Since people who have private-market mortgages aren’t qualified for the relief announced on Tuesday, Biden has introduced a $10 billion Homeowners Assistance Fund as part of his $1.9 trillion stimulus package. Eviction and foreclosure moratoriums, as well as mortgage forbearance programs, will both be extended until September 30 as part of the plan. Renters and small tenants will receive $30 billion in rental and utility assistance.
Biden’s stimulus package is still working its way through committees in Congress, and Democrats have promised to push it through even though Republicans oppose it.

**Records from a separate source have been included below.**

(* ===== verification/FunctionTraits.v ===== *)
(** src/function_traits.hpp: the classification of C++ parameter types that
    drives the guest-to-host argument marshalling, and [dynamic_symbol], the
    entry of a shim library. *)
From S2P Require Import Prelude.
Local Open Scope Z_scope.

(** [enum class FunctionArgumentType : u8], in the order of its values. *)
Inductive FunctionArgumentType : Type :=
| unsupported
| none
| signed_byte
| signed_halfword
| signed_word
| signed_doubleword
| unsigned_byte
| unsigned_halfword
| unsigned_word
| unsigned_doubleword
| single_precision_fp
| double_precision_fp
| pointer
| variadic_list.

#[export] Instance FunctionArgumentType_eq_dec : EqDecision FunctionArgumentType.
Proof. solve_decision. Defined.

Definition function_argument_is_float (t : FunctionArgumentType) : bool :=
  match t with single_precision_fp | double_precision_fp => true | _ => false end.

(** The C++ types a shimmed function mentions: the ones the header tests by
    name, and every other type by its size. *)
Inductive ctype : Type :=
| t_uchar | t_bool | t_schar | t_sshort | t_ushort | t_sint | t_uint
| t_slong | t_ulong | t_sllong | t_ullong
| t_float | t_double
| t_va_list
| t_pointer
| t_void
| t_other (size : Z).

(** [_get_argument_type<T>()]: the [if constexpr] chain. *)
Definition get_argument_type (t : ctype) : FunctionArgumentType :=
  match t with
  | t_uchar => unsigned_byte
  | t_bool => unsigned_byte
  | t_schar => signed_byte
  | t_sshort => signed_halfword
  | t_ushort => unsigned_halfword
  | t_sint => signed_word
  | t_uint => unsigned_word
  | t_slong => signed_doubleword
  | t_ulong => unsigned_doubleword
  | t_sllong => signed_doubleword
  | t_ullong => unsigned_doubleword
  | t_float => single_precision_fp
  | t_double => double_precision_fp
  | t_va_list => variadic_list
  | t_pointer => pointer
  | t_void => none
  | t_other size =>
      if size =? 1 then unsigned_byte
      else if size =? 2 then unsigned_halfword
      else if size =? 4 then unsigned_word
      else if size =? 8 then unsigned_doubleword
      else unsupported
  end.

(** A function pointer type: result, parameters, and a trailing ellipsis. *)
Record fn_type : Type := {
  fn_result : ctype;
  fn_args : list ctype;
  fn_ellipsis : bool
}.

(** [get_function_argument_types(f)]: the result first, then the parameters. *)
Definition get_function_argument_types (f : fn_type) : list FunctionArgumentType :=
  get_argument_type (fn_result f) :: map get_argument_type (fn_args f).

Inductive Tag : Type := TagNone | HasExecutionSideEffects.

Record dynamic_symbol : Type := {
  sym_name : string;
  sym_value : Z;
  sym_arg_types : list FunctionArgumentType;
  sym_is_ellipsis_function : bool;
  sym_has_execution_side_effects : bool
}.

(** [dynamic_symbol(name, void *value)]. *)
Definition dynamic_symbol_ptr (name : string) (value : Z) : dynamic_symbol :=
  {| sym_name := name; sym_value := value; sym_arg_types := [];
     sym_is_ellipsis_function := false; sym_has_execution_side_effects := false |}.

(** [dynamic_symbol(name, ptr)] for a function pointer and its ellipsis form. *)
Definition dynamic_symbol_fn (name : string) (ptr : Z) (f : fn_type) : dynamic_symbol :=
  {| sym_name := name; sym_value := ptr; sym_arg_types := get_function_argument_types f;
     sym_is_ellipsis_function := fn_ellipsis f; sym_has_execution_side_effects := false |}.

Definition apply_tag (sym : dynamic_symbol) (tag : Tag) : dynamic_symbol :=
  match tag with
  | HasExecutionSideEffects =>
      {| sym_name := sym_name sym; sym_value := sym_value sym;
         sym_arg_types := sym_arg_types sym;
         sym_is_ellipsis_function := sym_is_ellipsis_function sym;
         sym_has_execution_side_effects := true |}
  | TagNone => sym
  end.

(** [dynamic_symbol(tag, name, ptr)]. *)
Definition dynamic_symbol_tagged (tag : Tag) (name : string) (ptr : Z) (f : fn_type) : dynamic_symbol :=
  apply_tag (dynamic_symbol_fn name ptr f) tag.

(** ** The three ways a type is passed *)

(** How the trampolines of src/execution_context.cpp pass an argument of the
    type: both switches of that file group the values this way. *)
Inductive arg_class : Type := ClassInt | ClassFloat | ClassVaList | ClassNone | ClassBad.

Definition classify (t : FunctionArgumentType) : arg_class :=
  match t with
  | unsigned_byte | signed_byte | unsigned_halfword | signed_halfword
  | unsigned_word | signed_word | unsigned_doubleword | signed_doubleword
  | pointer => ClassInt
  | single_precision_fp | double_precision_fp => ClassFloat
  | variadic_list => ClassVaList
  | none => ClassNone
  | unsupported => ClassBad
  end.

Lemma function_argument_is_float_class t :
  function_argument_is_float t = true <-> classify t = ClassFloat.
Proof. destruct t; simpl; split; congruence. Qed.
Lemma svc_field v : in_range 16 v ->
  Z.land (Z.lor 0xd4000001 (Z.shiftl v 5)) 0xffe0001f = 0xd4000001 /\
  Z.shiftr (Z.land (Z.lor 0xd4000001 (Z.shiftl v 5)) 0x1fffe0) 5 = v.
Proof.
  intros Hv. assert (Z.land v (Z.ones 16) = v) as E
    by (rewrite Z.land_ones by lia; apply Z.mod_small, Hv).
  assert (Z.shiftl v 5 = Z.land (Z.shiftl v 5) 0x1fffe0) as E5
    by (rewrite <- E at 1; rewrite Z.shiftl_land; reflexivity).
  split.
  - rewrite Z.land_lor_distr_l, E5, <- Z.land_assoc.
    change (Z.land 0x1fffe0 0xffe0001f) with 0. rewrite Z.land_0_r. reflexivity.
  - rewrite Z.land_lor_distr_l, <- E5, Z.shiftr_lor, Z.shiftr_shiftl_l by lia.
    rewrite Z.shiftl_0_r. reflexivity.
Qed.

(** What the guest executes at an address of the buffer. *)
Definition decode_call (w : Z) : option (outcome (string * list Z)) :=
  (fun m => call m w) <$> Decode a64_matchers w.

Lemma decode_svc_word id : Z.of_nat id < 8192 ->
  decode_call (svc_word id) = Some (Ret ("SVC"%string, [Z.of_nat id + trampoline_id_offset])).
Proof.
  intros H. destruct (svc_field (Z.of_nat id + trampoline_id_offset)) as [E1 E2];
    [unfold in_range, trampoline_id_offset; lia|].
  assert (Matches svc_matcher (svc_word id) = true) as HM
    by (unfold Matches, svc_word; cbn [mask expected svc_matcher]; rewrite E1; reflexivity).
  unfold decode_call. rewrite (Decode_svc _ HM). cbn [fmap option_fmap option_map].
  unfold call. rewrite HM. unfold visit_args, svc_word.
  cbn [handler arg_masks arg_shifts svc_matcher zip_with]. rewrite E2. reflexivity.
Qed.
(* ===== verification/ExecutionContext.v ===== *)
(** src/execution_context.cpp and src/execution_context.hpp: the per-thread
    execution contexts, the callbacks the JIT makes into the runtime, the
    marshalling of guest calls to host functions, processor ids, and the scoped
    fibers that run guest code. *)
From S2P Require Import Prelude Memory FpStatus A64Jit FunctionTraits Trampoline.
Local Open Scope Z_scope.

Definition USE_UNSAFE_OPTIMIZATIONS : bool := true.
Definition USE_MORE_UNSAFE_OPTIMIZATIONS : bool := false.
Definition VARIADIC_TRAMPOLINE_FAST_PATH : bool := true.
Definition STACK_SIZE : Z := 4 * 1024 * 1024.
Definition MAX_CPUS : nat := 64.
Definition CNT_FREQUENCY : Z := 19200000.

Definition SuccessfulExit : Z := HaltReason.UserDefined1.
Definition SupervisorCall : Z := HaltReason.UserDefined2.

(** A pointer to an owned object: null, to a live object, or to one that has
    been deleted. *)
Inductive ptr (A : Type) : Type := Null | Live (a : A) | Dangling.
Arguments Null {A}.
Arguments Live {A} a.
Arguments Dangling {A}.

(** [Environment]: the only state of the callbacks object. *)
Record Environment : Type := { env_processor_id : Z }.

(** [ExecutionContext]; the dyncall VM is reset before each use, so only its
    ownership is kept. *)
Record ExecutionContext : Type := {
  environment : ptr Environment;
  jit : ptr Jit;
  dyncall_vm : ptr unit;
  stack : Z;
  stack_size : Z;
  initialized : bool;
  processor_id : Z;
  ref_count : Z;
  svc_number : Z;
  tls_buffer_addr : Z
}.

(** [thread_local ExecutionContext execution_context = {}]. *)
Definition fresh_context : ExecutionContext :=
  {| environment := Null; jit := Null; dyncall_vm := Null; stack := 0; stack_size := 0;
     initialized := false; processor_id := 0; ref_count := 1; svc_number := 0; tls_buffer_addr := 0 |}.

Despite a federal moratorium on evictions during the coronavirus pandemic, tenants have continued to lose their homes, such as this one being confronted by sheriff’s deputies about to carry out an eviction in Los Angeles, California in January. According to the White House, one out of every five tenants is still behind on rent payments, and the next eviction is in progress.
The new crisis, like the Great Recession, has not impacted all homeowners equally. The White House said in announcing the extended foreclosure moratorium and forbearance policies on Tuesday that homeowners of color “make up a disproportionate share of borrowers with unpaid loans and loans in forbearance due to COVID-related hardship.”
Yellen has cited the tremendous effect the COVID-19 epidemic has already had on Americans of color in her support for the Biden administration’s $1.9 trillion initiative and has recommended that more be done “to ensure that this pandemic isn’t another generational setback for racial equality.”
Tenants of color are even more likely to face difficulties: According to the nonpartisan Center on Budget and Policy Priorities, 30% of Black renters, 22% of Asian renters, and 21% of Latino renters are behind on rent payments, compared to just 12% of white renters. Tenants in the United States owe a total of $25 billion in back rent.
Long-standing inequities in the housing system have been compounded by the pandemic. According to Harvard University’s Joint Center for Housing Studies, more than half of Black and Latino people were housing cost-burdened — described as spending more than 30% of their income on housing — even before the crisis, compared to 42% of Asian and white households.
Despite the federal eviction moratorium, tenants have continued to be evicted during the pandemic. Landlords have applied for 245,999 evictions in the five states and 27 cities monitored by Princeton University’s Eviction Lab since the COVID-19 crisis began.
Many distressed homeowners and tenants who could qualify for assistance aren’t getting it because rights and relief aren’t automatically granted and must be applied for, according to the White House. That’s why the Biden administration launched a centralized clearinghouse for housing relief help through the Consumer Financial Protection Bureau on Tuesday.